The team also remotely recorded video of the ocean floor, using lights to illuminate the pitch-black environment, and found a few life forms much larger than bacteria scurrying around on top of the sediment. When they used baited traps to recover a few of the specimens and bring them to the surface, they determined they were Hirondellea gigas, a species of amphipods—small crustaceans typically less than an inch in length.
The discovery of such abundant bacterial life is particularly surprising because conventional wisdom would suggest that not enough nutrients are present at such depths to support much growth.
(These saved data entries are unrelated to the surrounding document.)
Lemma entries_loop_dispatched env topic f_conf prio es :
  ∀ k w,
    let ds := dispatches (events (entries_loop env topic f_conf prio es k w)) in
    Forall2 (dispatch_at env topic f_conf prio) (seq k (length ds)) ds
    ∧ (dispatch_entry <$> ds) `sublist_of` es.
Proof.
  induction es as [|e es IH]; intros k w; cbn [entries_loop].
  { split; [constructor | done]. }
  destruct (3 <=? k).
  { split; [constructor | apply sublist_nil_l]. }
  unfold bind. rewrite process_entry_run.
  pose proof (entry_run_dispatch env topic f_conf prio k e w) as Hstep.
  cbv zeta in Hstep.
  destruct (entry_run env topic f_conf prio k e w) as [[k1|x] w1 ev1];
    cbn [result world events] in *.
  - specialize (IH k1 w1). cbv zeta in IH. destruct IH as [IH1 IH2].
    rewrite dispatches_app.
    destruct Hstep as [[Hd Hk] | (d & Hd & He & Hat & Hk)]; rewrite Hd.
    + rewrite <- (Hk k1 eq_refl). cbn [app].
      split; [done | by apply sublist_cons].
    + pose proof (Hk k1 eq_refl) as Hk1. rewrite Nat.add_1_r in Hk1.
      subst k1. cbn [app length seq fmap list_fmap]. rewrite He.
      split; [by constructor | by apply sublist_skip].
  - destruct Hstep as [[Hd _] | (d & Hd & He & Hat & _)]; rewrite Hd.
    + split; [constructor | apply sublist_nil_l].
    + cbn [length seq fmap list_fmap]. rewrite He.
      split; [by repeat constructor|].
      apply sublist_skip, sublist_nil_l.
Qed.
Lemma erase_if_empty_elem k0 q0 h0 rest k q g :
  (k, q) ∈ erase_if_empty k0 q0 rest → g ∈ q →
  ∃ q1, (k, q1) ∈ (k0, h0 :: q0) :: rest ∧ g ∈ q1.
Proof.
  destruct q0 as [|x q0]; simpl; intros Hin Hg.
  - exists q. split; [by right|done].
  - apply elem_of_cons in Hin as [[= -> ->]|Hin].
    + exists (h0 :: x :: q0). split; [by left|by right].
    + exists q. split; [by right|done].
Qed.

Lemma try_match_iter_sides ob t ob' :
  wf ob → try_match_iter ob = Some (t, ob') →
  (∀ k q g, (k, q) ∈ bids ob' → g ∈ q → ∃ q1, (k, q1) ∈ bids ob ∧ g ∈ q1) ∧
  (∀ k q g, (k, q) ∈ asks ob' → g ∈ q → ∃ q1, (k, q1) ∈ asks ob ∧ g ∈ q1) ∧
  (∀ k, k ∈ (bids ob').*1 → k ∈ (bids ob).*1) ∧
  (∀ k, k ∈ (asks ob').*1 → k ∈ (asks ob).*1).
Proof.
  intros Hwf Hit.
  apply try_match_iter_spec in Hit
    as (pb & hb & bt & br & pa & ha & at' & ar & Hb & Ha & _ & _ & Hrest).
  assert (hb ≠ ha) as Hne by eauto using wf_heads_distinct.
  destruct (Hrest Hne) as (_ & _ & Hb' & Ha' & _). clear Hrest. cbv zeta in *.
  split_and!; rewrite ?Hb', ?Ha'; clear Hb' Ha'.
  - intros k q g. destruct (_ =? 0); [|intros; by exists q].
    rewrite Hb. apply erase_if_empty_elem.
  - intros k q g. destruct (_ =? 0); [|intros; by exists q].
    rewrite Ha. apply erase_if_empty_elem.
  - intros k. destruct (_ =? 0); [|done].
    rewrite Hb. intros [->|Hk]%erase_if_empty_keys; csimpl; rewrite elem_of_cons; auto.
  - intros k. destruct (_ =? 0); [|done].
    rewrite Ha. intros [->|Hk]%erase_if_empty_keys; csimpl; rewrite elem_of_cons; auto.
Qed.

Lemma try_match_iter_buyer h i p ob t ob' :
  wf ob →
  others_below h ob ∧ order_id (deref ob h) = i ∧ price (deref ob h) = p ∧
  no_nan_level ob →
  try_match_iter ob = Some (t, ob') →
  (others_below h ob' ∧ order_id (deref ob' h) = i ∧ price (deref ob' h) = p ∧
   no_nan_level ob') ∧
  (buy_id t = i ∧ (match_price t <= p)%D).
Proof.
  intros Hwf (Hothers & Hi & Hp & Hnan) Hit.
  pose proof (try_match_iter_no_nan _ _ _ Hit Hnan) as Hnan'.
  destruct Hnan as [Hnb Hna].
  destruct (try_match_iter_sides _ _ _ Hwf Hit) as (Hbsub & _ & _ & Haksub).
  pose proof Hit as Hspec.
  apply try_match_iter_spec in Hspec
    as (pb & hb & bt & br & pa & ha & at' & ar & Hb & Ha & Hcross & -> & _).
  assert (hb ≠ ha) as Hne by eauto using wf_heads_distinct.
  destruct (try_match_iter_memory ob _ ob' h Hit) as (Hid' & _ & Hprice' & _).
  { unfold best_bid_head, best_ask_head. rewrite Hb, Ha. congruence. }
  assert (hb = h) as ->.
  { destruct (decide (hb = h)) as [|Hd]; [done|]. exfalso.
    assert (pb < pa)%D; [|congruence].
    apply (Hothers pb (hb :: bt) hb); [rewrite Hb; by left|by left|done|].
    rewrite Ha. csimpl. by left. }
  assert (pb ≠ NaN) as Hb1 by (intros ->; apply Hnb; rewrite Hb; by left).
  assert (pa ≠ NaN) as Ha1 by (intros ->; apply Hna; rewrite Ha; by left).
  destruct Hwf as [_ _ Hbok Haok _ _].
  rewrite Hb in Hbok. rewrite Ha in Haok.
  apply Forall_cons in Hbok as [[_ Hbq] _]. apply Forall_cons in Haok as [[_ Haq] _].
  apply Forall_cons in Hbq as [[Hpb _] _]. apply Forall_cons in Haq as [[Hpa _] _].
  simpl in *. split_and!.
  - intros k q g Hkq Hg Hgh a Hain.
    destruct (Hbsub _ _ _ Hkq Hg) as (q1 & Hkq1 & Hg1).
    apply (Hothers k q1 g); auto.
  - congruence.
  - congruence.
  - done.
  - done.
  - rewrite Hpa, <- Hp, Hpb.
    destruct (_ <? _); auto using double_le_refl, double_nlt_le.
Qed.
(** * Ready2Learn: generation pipeline, progression, playback and storage

    A shallow embedding of the parts of the application that carry logic:

    - [services/geminiService.ts]: [writeString], [cleanBase64],
      [withRetry], [pcmToWav], [analyzePdfStructure],
      [generateLessonContent], [generateLessonImage], [generateLessonAudio],
      [generateQuiz];
    - [App.tsx]: [handleFileUpload], [handleQuizFinish],
      [calculateProgress], the feedback handlers, [handleLogin],
      [handleLogout], [handleReset] and the effects that load and save the
      state of a user;
    - [components/QuizView.tsx]: the quiz state and its pass signal;
    - [components/LessonPlayer.tsx]: [transcriptData], [currentWordIndex],
      [handleTimeUpdate], [handleSeek], [formatTime] and the classes of the
      words of the transcript view;
    - [components/CourseOutline.tsx]: [filteredChapters];
    - [components/FeedbackModal.tsx]: the rating form;
    - [components/LoginScreen.tsx]: [handleCreateUser], [handleDeleteUser].

    Conventions.  JavaScript strings are Rocq strings (code units below 256).
    Integral JavaScript numbers are [Z] (or [nat] for counters and indices
    that only count up from zero).  Where the source computes with
    fractions, the module [Double] gives the numbers of the program: the
    rationals that a binary64 number can hold, the two infinities and NaN,
    with every quotient, product and difference rounded to the nearest,
    ties to even.  The stored progress, the highlighted word, the playback
    handlers of [Playback] and the percentage of [ProgressNumber] are
    computed on these numbers.  [Player] and [Progress.calculateProgress]
    read the same source lines with exact rationals [Q]; of the handlers
    and the percentage in this reading only facts of order and range are
    stated, and the clock of [formatTime] is stated for times below 2^53.
    Thrown values are objects
    with an optional string [message] and an optional numeric [status].
    [localStorage] is a finite map from keys to strings. *)

From Stdlib Require Import ZArith QArith Qround Qpower Qreduction.
From Stdlib Require Import String Ascii List Lia Lqa Bool.
From Stdlib Require Qcanon.
From Stdlib.Strings Require Import Byte.
From stdpp Require Import base list strings pretty gmap.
Photosynthetic plankton serve as the nutrient base for nearly any ocean food chain, but they’re unable to survive on the lightless seafloor. The waste products (such as dead animals and microorganisms) of ecosystems higher up in the shallow light-filled waters do filter down and feed deeper food webs, but typically, less and less organic matter makes it down as depths increase.
In this case, though, the scientists seem to have found an exception to the rule, since the ultra-deep trench was home to so much more bacterial activity than the nearby shallower reference site. Their explanation is that the trench acts as a natural sediment trap, gradually collecting nutrients that filter down and land at shallower locations on the ocean floor nearby, then are dislodged by earthquakes or other perturbations.
In the years since the 2010 exploration, the research team has sent the same robot down to sample the Japan Trench (roughly 29,500 feet deep) and plans to sample the Kermadec-Tonga Trench (35,430 feet deep) later this year. “The deep sea trenches are some of the last remaining ‘white spots’ on the world map,” Glud, the lead author, said in a press statement. “We know very little about what is going on down there.”